§ What is required
The expected output is every entry that follows, reproduced exactly.

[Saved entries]

(* ===== verification/CpuDieSim.v ===== *)
(** * A simulated machine with dies

    A file system of topology files by path: an instance of [DieMachine], on which the theorems
    about the die topology test are applied. *)

From S2P Require Import Prelude PyStr PyFloat PyVal PyRegex Avocado Logic CpuDie CpuDieVerdicts.
Open Scope Z_scope.

Section files.
Context (files : dict string).

#[local] Instance die_env : Env () := {|
  env_run := λ _ _ w, (Ret (CmdResult 0 ""), w);
  env_system := λ _ _ w, (Ret 0, w);
  env_system_output := λ _ _ w, (Ret ""%string, w);
  env_ssh := λ _ _ w, (Ret (CmdResult 0 ""), w);
  env_connect := λ _ _ _ w, (Ret true, w);
  env_show := λ r, stdout_text r;
  env_param := λ _ d, d;
  env_exists := λ p w, (bool_decide (is_Some (dict_find p files)), w);
  env_read := λ p w, (Ret (default "" (dict_find p files) +:+ NL), w);
  env_append := λ _ _ w, (Ret (), w);
  env_remove := λ _ w, (Ret (), w);
  env_random := λ w, (0, w);
|}.

#[local] Instance die_lib : DieLib () := {|
  di_lib := λ _ _ w, (Ret VNone, w);
  di_online_list := λ w, (Ret (Zrange 0 17), w);
  di_arch := "ppc64le";
  di_workdir := "/var/tmp";
|}.

(** What [genio.read_file] gives is stripped by the reader. *)
#[local, refine] Instance die_machine : DieMachine () := {|
  topo := λ cpu f, py_strip ∘ (λ s, s +:+ NL) <$> dict_find (topology_path cpu f) files;
  dm_exists := _;
  dm_read := _;
|}.
Proof.
  - intros cpu f []. simpl. by destruct (dict_find (topology_path cpu f) files).
  - intros cpu f t [] H. simpl. destruct (dict_find (topology_path cpu f) files) as [s|]; [|done].
    injection H as <-. by eexists.
Defined.
End files.

(** The files of a CPU. *)
Definition cpu_files (cpu : Z) (die list package : string) : dict string :=
  [(topology_path cpu "die_id", die); (topology_path cpu "die_cpus_list", list);
   (topology_path cpu "physical_package_id", package)].

(** Nine CPUs on die 0 and eight on die 1, interleaved, in one package. *)
Definition two_dies : dict string :=
  concat (map (λ cpu, if Z.even cpu then cpu_files cpu "0" "0,2,4,6,8,10,12,14,16" "0"
                      else cpu_files cpu "1" "1,3,5,7,9,11,13,15" "0") (Zrange 0 17)).

(** A die whose CPUs disagree about its CPUs and lie in two packages. *)
Definition split_die : dict string := cpu_files 0 "3" "0-1" "0" ++ cpu_files 1 "3" "1" "1".

Definition die_self_of (online : list Z) : die_self := DieSelf (Some []) online (VStr "performance") None None None None.

Lemma select_test_cpu_sets_spec_witness :
  runs (select_test_cpu_sets (HE:=die_env two_dies)) () (die_self_of (Zrange 0 17))
    (Ret (Some ([0; 2; 4; 6; 8; 10; 12; 14; 16], [0; 1; 2; 3; 4; 5; 6; 7; 8; 9; 10; 11; 12; 13; 14; 15]))) ()
    (die_self_of (Zrange 0 17)).
Proof.
  destruct (select_test_cpu_sets_spec (HE:=die_env two_dies) (HM:=die_machine two_dies) () (die_self_of (Zrange 0 17)))
    as (sets & H & _).
  assert (sets = Some ([0; 2; 4; 6; 8; 10; 12; 14; 16], [0; 1; 2; 3; 4; 5; 6; 7; 8; 9; 10; 11; 12; 13; 14; 15])) as <-.
  { destruct (H []) as [tr E]. apply (f_equal fst) in E. vm_compute in E. by injection E. }
  exact H.
Defined.

Lemma cpumask_consistency_verdict_witness :
  reported (test_die_cpumask_consistency (HE:=die_env split_die)) () (die_self_of [0; 1]).
Proof.
  destruct (cpumask_consistency_verdict (HE:=die_env split_die) (HM:=die_machine split_die) [] () (die_self_of [0; 1]) eq_refl)
    as [[H _]|[_ H]]; [|exact H].
  assert ("0-1"%string = "1"%string) as E; [|done].
  apply (H 3 0 1); [done|left|right; left|by vm_compute..].
Defined.

Lemma die_package_verdict_witness :
  reported (test_die_package_relationship (HE:=die_env split_die)) () (die_self_of [0; 1]).
Proof.
  destruct (die_package_verdict (HE:=die_env split_die) (HM:=die_machine split_die) [] () (die_self_of [0; 1]) eq_refl)
    as [[H _]|[_ H]]; [|exact H].
  assert (0 = 1) as E; [|done]. apply (H 0 1 3); [left|right; left|by vm_compute..].
Defined.

Lemma die_id_validity_verdict_witness :
  ∃ m, runs (test_die_id_validity (HE:=die_env split_die)) () (die_self_of [0; 1]) (Ret m) () (die_self_of [0; 1]) ∧
    dict_get 1 m = Some 3.
Proof.
  destruct (die_id_validity_verdict (HE:=die_env split_die) (HM:=die_machine split_die) [] () (die_self_of [0; 1]) eq_refl)
    as [(_ & m & H & Hm)|[H _]].
  - exists m. split; [exact H|]. rewrite Hm. by vm_compute.
  - destruct H. intros cpu Hc. cbn in Hc. rewrite !elem_of_cons in Hc.
    destruct Hc as [->|[->|[]%not_elem_of_nil]]; by vm_compute.
Defined.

§ Solution
(* ===== verification/CpuDieSim.v ===== *)
(** * A simulated machine with dies

    A file system of topology files by path: an instance of [DieMachine], on which the theorems
    about the die topology test are applied. *)

From S2P Require Import Prelude PyStr PyFloat PyVal PyRegex Avocado Logic CpuDie CpuDieVerdicts.
Open Scope Z_scope.

Section files.
Context (files : dict string).

#[local] Instance die_env : Env () := {|
  env_run := λ _ _ w, (Ret (CmdResult 0 ""), w);
  env_system := λ _ _ w, (Ret 0, w);
  env_system_output := λ _ _ w, (Ret ""%string, w);
  env_ssh := λ _ _ w, (Ret (CmdResult 0 ""), w);
  env_connect := λ _ _ _ w, (Ret true, w);
  env_show := λ r, stdout_text r;
  env_param := λ _ d, d;
  env_exists := λ p w, (bool_decide (is_Some (dict_find p files)), w);
  env_read := λ p w, (Ret (default "" (dict_find p files) +:+ NL), w);
  env_append := λ _ _ w, (Ret (), w);
  env_remove := λ _ w, (Ret (), w);
  env_random := λ w, (0, w);
|}.

#[local] Instance die_lib : DieLib () := {|
  di_lib := λ _ _ w, (Ret VNone, w);
  di_online_list := λ w, (Ret (Zrange 0 17), w);
  di_arch := "ppc64le";
  di_workdir := "/var/tmp";
|}.

(** What [genio.read_file] gives is stripped by the reader. *)
#[local, refine] Instance die_machine : DieMachine () := {|
  topo := λ cpu f, py_strip ∘ (λ s, s +:+ NL) <$> dict_find (topology_path cpu f) files;
  dm_exists := _;
  dm_read := _;
|}.
Proof.
  - intros cpu f []. simpl. by destruct (dict_find (topology_path cpu f) files).
  - intros cpu f t [] H. simpl. destruct (dict_find (topology_path cpu f) files) as [s|]; [|done].
    injection H as <-. by eexists.
Defined.
End files.

(** The files of a CPU. *)
Definition cpu_files (cpu : Z) (die list package : string) : dict string :=
  [(topology_path cpu "die_id", die); (topology_path cpu "die_cpus_list", list);
   (topology_path cpu "physical_package_id", package)].

(** Nine CPUs on die 0 and eight on die 1, interleaved, in one package. *)
Definition two_dies : dict string :=
  concat (map (λ cpu, if Z.even cpu then cpu_files cpu "0" "0,2,4,6,8,10,12,14,16" "0"
                      else cpu_files cpu "1" "1,3,5,7,9,11,13,15" "0") (Zrange 0 17)).

(** A die whose CPUs disagree about its CPUs and lie in two packages. *)
Definition split_die : dict string := cpu_files 0 "3" "0-1" "0" ++ cpu_files 1 "3" "1" "1".

Definition die_self_of (online : list Z) : die_self := DieSelf (Some []) online (VStr "performance") None None None None.

Lemma select_test_cpu_sets_spec_witness :
  runs (select_test_cpu_sets (HE:=die_env two_dies)) () (die_self_of (Zrange 0 17))
    (Ret (Some ([0; 2; 4; 6; 8; 10; 12; 14; 16], [0; 1; 2; 3; 4; 5; 6; 7; 8; 9; 10; 11; 12; 13; 14; 15]))) ()
    (die_self_of (Zrange 0 17)).
Proof.
  destruct (select_test_cpu_sets_spec (HE:=die_env two_dies) (HM:=die_machine two_dies) () (die_self_of (Zrange 0 17)))
    as (sets & H & _).
  assert (sets = Some ([0; 2; 4; 6; 8; 10; 12; 14; 16], [0; 1; 2; 3; 4; 5; 6; 7; 8; 9; 10; 11; 12; 13; 14; 15])) as <-.
  { destruct (H []) as [tr E]. apply (f_equal fst) in E. vm_compute in E. by injection E. }
  exact H.
Defined.

Lemma cpumask_consistency_verdict_witness :
  reported (test_die_cpumask_consistency (HE:=die_env split_die)) () (die_self_of [0; 1]).
Proof.
  destruct (cpumask_consistency_verdict (HE:=die_env split_die) (HM:=die_machine split_die) [] () (die_self_of [0; 1]) eq_refl)
    as [[H _]|[_ H]]; [|exact H].
  assert ("0-1"%string = "1"%string) as E; [|done].
  apply (H 3 0 1); [done|left|right; left|by vm_compute..].
Defined.

Lemma die_package_verdict_witness :
  reported (test_die_package_relationship (HE:=die_env split_die)) () (die_self_of [0; 1]).
Proof.
  destruct (die_package_verdict (HE:=die_env split_die) (HM:=die_machine split_die) [] () (die_self_of [0; 1]) eq_refl)
    as [[H _]|[_ H]]; [|exact H].
  assert (0 = 1) as E; [|done]. apply (H 0 1 3); [left|right; left|by vm_compute..].
Defined.

Lemma die_id_validity_verdict_witness :
  ∃ m, runs (test_die_id_validity (HE:=die_env split_die)) () (die_self_of [0; 1]) (Ret m) () (die_self_of [0; 1]) ∧
    dict_get 1 m = Some 3.
Proof.
  destruct (die_id_validity_verdict (HE:=die_env split_die) (HM:=die_machine split_die) [] () (die_self_of [0; 1]) eq_refl)
    as [(_ & m & H & Hm)|[H _]].
  - exists m. split; [exact H|]. rewrite Hm. by vm_compute.
  - destruct H. intros cpu Hc. cbn in Hc. rewrite !elem_of_cons in Hc.
    destruct Hc as [->|[->|[]%not_elem_of_nil]]; by vm_compute.
Defined.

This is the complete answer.